Avignon, no sul da França, mudou completamente em março de 1309, quando o todo-poderoso papa Clemente V entrou solenemente em Avignon, numa espécie de invasão santa. Ninguém poderia imaginar que esse dia mudaria o destino da cidade, transformando-a na capital do mundo cristão, e ainda hoje universalmente conhecida por sua epígrafe mais famosa, a "Cidade dos Papas".

Na esteira da construção do Palácio dos Papas (na foto acima), que se tornou a partir de 1947, com Jean Vilar, a cena principal do Festival de Avignon, a presença papal deu origem a uma intensa dinâmica de transformação urbana e à construção de edifícios suntuosos. Os artistas e mestres construtores mais prestigiados da época vieram dos reinos da França e da Itália, difundindo o estilo gótico e as artes decorativas da época.

As ordens monásticas - beneditinos, franciscanos, agostinianos, dominicanos, carmelitas e celestinos - rapidamente estenderam suas propriedades para além das muralhas originais da cidade, o que levou à construção de um novo muro para protegê-las. Em menos de um século, a cidade foi renovada e orientada exclusivamente para a corte papal e os serviços religiosos.

Roma, no final do século 14, desacelerou o processo, mas a transformação do centro histórico continuou, marcada pela construção de grandes complexos monumentais ligados a instituições religiosas: o hospital Sainte-Marthe, o colégio e noviciado jesuíta e o seminário Saint-Charles.

O estouro da Revolução Francesa, no entanto, fez com que Avignon sofresse uma parada repentina e definitiva, pois todo o patrimônio religioso foi confiscado então pelos revolucionários e se tornou parte do Estado francês. Os edifícios religiosos, fossem ou não destinados ao uso religioso, foram vendidos em leilão e seu destino foi mais ou menos trágico.

Enquanto as igrejas paroquiais retornaram a seu propósito original, o próprio Palácio dos Papas se ornou um quartel militar até o início do século 20. O prestigioso convento dominicano foi transformado em uma oficina de fundição e depois completamente destruído.
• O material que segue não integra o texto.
(* ===== verification/Crash.v ===== *)
(** * Crash: the log makes transactions atomic

    The code of [Log] run over an ideal buffer cache: a disk, the cached copies,
    their reference counts, and the sequence of disk writes.  A buffer is
    dropped from the cache, changes and all, as soon as nobody holds or pins it;
    a crash keeps a prefix of the disk writes and loses the rest. *)
From Stdlib Require Import FunctionalExtensionality.
From S2P Require Import Prelude Spinlock Mem Os Bio Log.

Notation block := (list Z) (only parsing).

(** ** The ideal cache *)

Definition fset {A} (f : Z -> A) (a : Z) (v : A) : Z -> A := fun x => if x =? a then v else f x.

Record crash : Type := mkcrash {
  cr_disk : Z -> block;
  cr_cache : Z -> option block;
  cr_ref : Z -> Z;
  cr_trace : list (Z * block);   (* disk writes, oldest first *)
  cr_log : log;
  cr_cpu : cpu;
}.
#[export] Instance eta_crash : Settable crash :=
  fun s => mkcrash (cr_disk s) (cr_cache s) (cr_ref s) (cr_trace s) (cr_log s) (cr_cpu s).

Definition logl : lens crash log := field cr_log.

Definition cget (s : crash) (b : Z) : block := default (cr_disk s b) (cr_cache s b).

Definition ref_up (b : Z) (s : crash) : crash := s <| cr_ref := fset (cr_ref s) b (cr_ref s b + 1) |>.
Definition ref_down (b : Z) (s : crash) : crash :=
  s <| cr_ref := fset (cr_ref s) b (cr_ref s b - 1) |>
    <| cr_cache := if cr_ref s b - 1 =? 0 then fset (cr_cache s) b None else cr_cache s |>.
Definition cache_put (b : Z) (d : block) (s : crash) : crash := s <| cr_cache := fset (cr_cache s) b (Some d) |>.
Definition flush (b : Z) (s : crash) : crash :=
  s <| cr_disk := fset (cr_disk s) b (cget s b) |> <| cr_trace := cr_trace s ++ [(b, cget s b)] |>.

(** One process alone: sleeping would never end. *)
#[export] Instance os_crash : OS crash := {|
  os_cpu := field cr_cpu;
  os_sleep := fun _ _ => fail EHang;
  os_wakeup := fun _ => ret tt;
  os_pid := ret 1;
  os_killed := ret false;
  os_copyout := fun _ _ _ => ret (-1);
  os_cwd := ret None;
  os_copyin := fun _ _ old => ret (-1, old);
  os_kread := fun _ n => ret (replicate n 0);
  os_kwrite := fun _ _ => ret tt;
  os_kalloc := ret 0;
  os_kfree := fun _ => ret tt;
|}.

#[export] Instance bufs_crash : Bufs crash := {|
  bread := fun _ b s => Ret (Z.to_nat b) (ref_up b s);
  bwrite := fun h => modify (flush (Z.of_nat h));
  brelse := fun h => modify (ref_down (Z.of_nat h));
  bpin := fun h => modify (ref_up (Z.of_nat h));
  bunpin := fun h => modify (ref_down (Z.of_nat h));
  get_data := fun h => gets (fun s => cget s (Z.of_nat h));
  set_data := fun h d => modify (cache_put (Z.of_nat h) d);
  get_blockno := fun h => ret (Z.of_nat h);
|}.

(** ** Specification *)

Definition apply_writes (d : Z -> block) (w : list (Z * block)) : Z -> block :=
  foldl (fun d x => fset d x.1 x.2) d w.

(** The header [h] says: [length bs] blocks, [bs]. *)
Definition decodes (h : block) (bs : list Z) : Prop :=
  length h = Z.to_nat BSIZE /\ i32 (get_le 4 0 h) = Z.of_nat (length bs) /\
  forall i b, bs !! i = Some b -> i32 (get_le 4 (4 + 4 * i) h) = b.

Section Spec.
Context (start : Z) (bs : list Z) (new : Z -> block).

Definition log_writes : list (Z * block) := imap (fun t b => (start + Z.of_nat t + 1, new b)) bs.
Definition home_writes : list (Z * block) := (fun b => (b, new b)) <$> bs.

(** Block numbers the log may hold: distinct, representable, and not those of
    the log itself. *)
Record blocks_ok (size : Z) : Prop := {
  bk_start : 0 <= start < 2 ^ 31;
  bk_size : Z.of_nat (length bs) < size;
  bk_max : Z.of_nat (length bs) <= LOGSIZE;
  bk_nodup : NoDup bs;
  bk_range : forall b, b ∈ bs -> 0 <= b < 2 ^ 31 /\ ~ (start <= b < start + size);
}.
End Spec.

(** A machine just booted: empty cache, nothing in memory. *)
Definition reboot (d : Z -> block) (l : log) : crash := mkcrash d (fun _ => None) (fun _ => 0) [] l (mkcpu 0 None 0 false 0).

(** ** Lemmas: writes *)

Lemma fset_eq {A} (f : Z -> A) a v : fset f a v a = v.
Proof. unfold fset. by rewrite Z.eqb_refl. Qed.
Lemma fset_ne {A} (f : Z -> A) a v x : x <> a -> fset f a v x = f x.
Proof. intros H. unfold fset. by zcase. Qed.

Lemma fset_fset {A} (f : Z -> A) a v w : fset (fset f a v) a w = fset f a w.
Proof. extensionality x. unfold fset. by destruct (x =? a). Qed.

Lemma apply_app d w w' : apply_writes d (w ++ w') = apply_writes (apply_writes d w) w'.
Proof. apply foldl_app. Qed.

Lemma apply_other d w x : x ∉ w.*1 -> apply_writes d w x = d x.
Proof.
  revert d. induction w as [|[a v] w IH]; intros d Hx; simpl; [done|]. cbn in Hx.
  rewrite IH by set_solver. apply fset_ne. set_solver.
Qed.

Lemma apply_in d w x v : NoDup w.*1 -> (x, v) ∈ w -> apply_writes d w x = v.
Proof.
  revert d. induction w as [|[a u] w IH]; intros d Hnd Hx; simpl; [by apply elem_of_nil in Hx|].
  cbn in Hnd. apply NoDup_cons in Hnd as [Ha Hnd]. apply elem_of_cons in Hx as [[= -> ->]|Hx].
  - rewrite apply_other by done. apply fset_eq.
  - by apply IH.
Qed.

Lemma home_fst bs new : (home_writes bs new).*1 = bs.
Proof. unfold home_writes. rewrite <- list_fmap_compose. apply list_fmap_id. Qed.

Lemma in_log_writes start bs new x v :
  (x, v) ∈ log_writes start bs new <-> exists t b, bs !! t = Some b /\ x = start + Z.of_nat t + 1 /\ v = new b.
Proof.
  unfold log_writes. rewrite list_elem_of_lookup. split.
  - intros [t Ht]. rewrite list_lookup_imap in Ht. destruct (bs !! t) as [b|] eqn:E; [|done].
    simpl in Ht. injection Ht as <- <-. by exists t, b.
  - intros (t & b & E & -> & ->). exists t. by rewrite list_lookup_imap, E.
Qed.

Lemma log_fst_range start bs new x : x ∈ (log_writes start bs new).*1 ->
  start < x <= start + Z.of_nat (length bs).
Proof.
  intros ([y v] & -> & H)%list_elem_of_fmap. apply in_log_writes in H as (t & b & Ht & -> & _).
  apply lookup_lt_Some in Ht. simpl. lia.
Qed.

Lemma log_fst_nodup start bs new : NoDup (log_writes start bs new).*1.
Proof.
  apply NoDup_alt. intros i j x Hi Hj. rewrite !list_lookup_fmap in *. unfold log_writes in *.
  rewrite !list_lookup_imap in *. destruct (bs !! i), (bs !! j); try done. cbn in *. simplify_eq. lia.
Qed.

(** ** Lemmas: one round of a copy loop *)

Lemma get_data_eq s b : 0 <= b -> get_data (Z.to_nat b) s = Ret (cget s b) s.
Proof. intros H. cbn. unfold gets. by rewrite Z2Nat.id. Qed.

Lemma copy_block_eq s a b : 0 <= a -> 0 <= b ->
  copy_block (Z.to_nat a) (Z.to_nat b) s = Ret tt (cache_put a (cget s b) s).
Proof.
  intros Ha Hb. unfold copy_block. erewrite bind_ret by (by apply get_data_eq).
  cbn. unfold modify. by rewrite Z2Nat.id.
Qed.

(** Reference counts are those of resting buffers. *)
Definition counted (s : crash) : Prop :=
  forall b, 0 <= cr_ref s b /\ (cr_ref s b = 0 -> cr_cache s b = None).

(** [s'] is [s] after block [a] was given contents [v] and written, nothing
    else having changed, and the references having come back to [ref']. *)
Record wrote (s s' : crash) (a : Z) (v : block) (ref' : Z -> Z) : Prop := {
  wr_disk : cr_disk s' = fset (cr_disk s) a v;
  wr_trace : cr_trace s' = cr_trace s ++ [(a, v)];
  wr_log : cr_log s' = cr_log s;
  wr_ref : forall x, cr_ref s' x = ref' x;
  wr_at : cget s' a = v;
  wr_other : forall x, x <> a -> cr_cache s' x = cr_cache s x;
  wr_counted : counted s';
}.

(** Unfolding the operations, and rewriting with facts about the references. *)
Tactic Notation "crash_simp" "using" tactic(tac) :=
  unfold cget, fset; repeat (progress (
    cbn [cr_disk cr_cache cr_ref cr_trace cr_log ref_up ref_down cache_put flush set_field default];
    unfold cget, fset; tac; rewrite ?Z.eqb_refl; cbv beta iota)).

(** to = a, from = b: read both, copy, write a, release both. *)
Lemma copy_round s a b : counted s -> 0 <= a -> 0 <= b -> a <> b -> 1 <= cr_ref s b ->
  wrote s (ref_down a (ref_down b (flush a (cache_put a (cget s b) (ref_up b (ref_up a s)))))) a (cget s b) (cr_ref s).
Proof.
  intros Hc Ha Hb Hne Hr. destruct (Hc a) as [Hra Hca].
  assert ((a =? b) = false /\ (b =? a) = false) as [E1 E2] by (split; zcase).
  assert (cr_ref s b + 1 - 1 = cr_ref s b /\ cr_ref s a + 1 - 1 = cr_ref s a) as [E3 E4] by lia.
  assert ((cr_ref s b =? 0) = false) as E5 by zcase.
  constructor; unfold counted; crash_simp using (rewrite ?E1, ?E2, ?E3, ?E4, ?E5); try done.
  - intros x. zcase; subst; lia.
  - destruct (cr_ref s a =? 0); rewrite ?Z.eqb_refl; done.
  - intros x Hx. destruct (Z.eqb_spec (cr_ref s a) 0); zcase; done.
  - intros x. destruct (Hc x) as [Hrx Hcx]. split; [zcase; subst; lia|].
    destruct (Z.eqb_spec x a); [subst; intros ->; by rewrite ?Z.eqb_refl|].
    intros Hx. assert (cr_ref s x = 0) as Hx0 by (revert Hx; zcase; subst; lia).
    destruct (Z.eqb_spec (cr_ref s a) 0); zcase; first [done|by apply Hcx].
Qed.

(** The same with b = home block: read the log block [a], the home block [b],
    copy a to b, write b; with or without the unpin of commit(). *)
Lemma install_round s a b pinned : counted s -> 0 <= a -> 0 <= b -> a <> b ->
  (pinned = true -> 1 <= cr_ref s b) ->
  let s1 := flush b (cache_put b (cget s a) (ref_up b (ref_up a s))) in
  wrote s (ref_down b (ref_down a (if pinned then ref_down b s1 else s1))) b (cget s a)
    (fun x => if pinned && (x =? b) then cr_ref s b - 1 else cr_ref s x).
Proof.
  intros Hc Ha Hb Hne Hr. destruct (Hc a) as [Hra Hca], (Hc b) as [Hrb Hcb].
  assert ((a =? b) = false /\ (b =? a) = false) as [E1 E2] by (split; zcase).
  assert (cr_ref s b + 1 - 1 = cr_ref s b /\ cr_ref s a + 1 - 1 = cr_ref s a) as [E3 E4] by lia.
  destruct pinned.
  - specialize (Hr eq_refl). assert ((cr_ref s b =? 0) = false) as E5 by zcase.
    constructor; unfold counted; crash_simp using (rewrite ?E1, ?E2, ?E3, ?E4, ?E5); try done.
    + intros x. cbn. zcase; subst; lia.
    + destruct (cr_ref s a =? 0), (cr_ref s b - 1 =? 0); rewrite ?E1, ?E2, ?Z.eqb_refl; done.
    + intros x Hx. destruct (Z.eqb_spec (cr_ref s a) 0), (Z.eqb_spec (cr_ref s b - 1) 0); zcase; subst; auto.
      all: by rewrite Hca.
    + intros x. destruct (Hc x) as [Hrx Hcx]. split; [zcase; subst; lia|].
      destruct (Z.eqb_spec x b); [subst; intros ->; by rewrite ?Z.eqb_refl|].
      intros Hx. assert (cr_ref s x = 0) as Hx0 by (revert Hx; zcase; subst; lia).
      destruct (Z.eqb_spec (cr_ref s a) 0), (Z.eqb_spec (cr_ref s b - 1) 0); zcase; first [done|by apply Hcx].
  - constructor; unfold counted; crash_simp using (rewrite ?E1, ?E2, ?E3, ?E4); try done.
    + intros x. cbn. zcase; subst; lia.
    + destruct (cr_ref s a =? 0), (cr_ref s b =? 0); rewrite ?E1, ?E2, ?Z.eqb_refl; done.
    + intros x Hx. destruct (Z.eqb_spec (cr_ref s a) 0), (Z.eqb_spec (cr_ref s b) 0); zcase; subst; auto.
      all: by rewrite Hca.
    + intros x. destruct (Hc x) as [Hrx Hcx]. split; [zcase; subst; lia|].
      destruct (Z.eqb_spec x b); [subst; intros Hx; rewrite Hx, ?Z.eqb_refl; done|].
      intros Hx. assert (cr_ref s x = 0) as Hx0 by (revert Hx; zcase; subst; lia).
      destruct (Z.eqb_spec (cr_ref s a) 0), (Z.eqb_spec (cr_ref s b) 0); zcase; first [done|by apply Hcx].
Qed.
O convento dos celestinos tornou-se uma penitenciária militar, depois um quartel e, atualmente, um centro administrativo. Os carmelitas, agostinianos e franciscanos desapareceram no tecido urbano. A Capela de Santa Catarina e a dos Penitentes Violetas abrigaram uma garagem de reparação de carros até muito recentemente, e a Capela Notre-Dame des Miracles (Nossa Senhora dos Milagres), uma fábrica de munições.

Mas talvez a programação de peças teatrais em lugares de culto, não apenas em Avignon mas em toda a França, talvez não seja assim uma ideia tão ruim. Segundo especialistas do patrimônio que defendem no Senado francês a "conversão" dos lugares de culto em locais de cultura, de 2.500 a 5.000 igrejas estão ameaçadas de destruição até 2030 "se nada for feito".

Exposições, concertos, teatro, educação, turismo, obras de caridade... "Abrir nossas igrejas está se tornando uma questão de urgência", afirmou o senador Pierre Ouzoulias (Partido Comunista) à revista ✅L'Obs, autor de um relatório sobre o futuro do patrimônio religioso na França.

Talvez seja o momento enfim em que o teatro retorne ao rito, e o rito ao teatro, num ecossistema de preservação mútua, como queriam os antigos.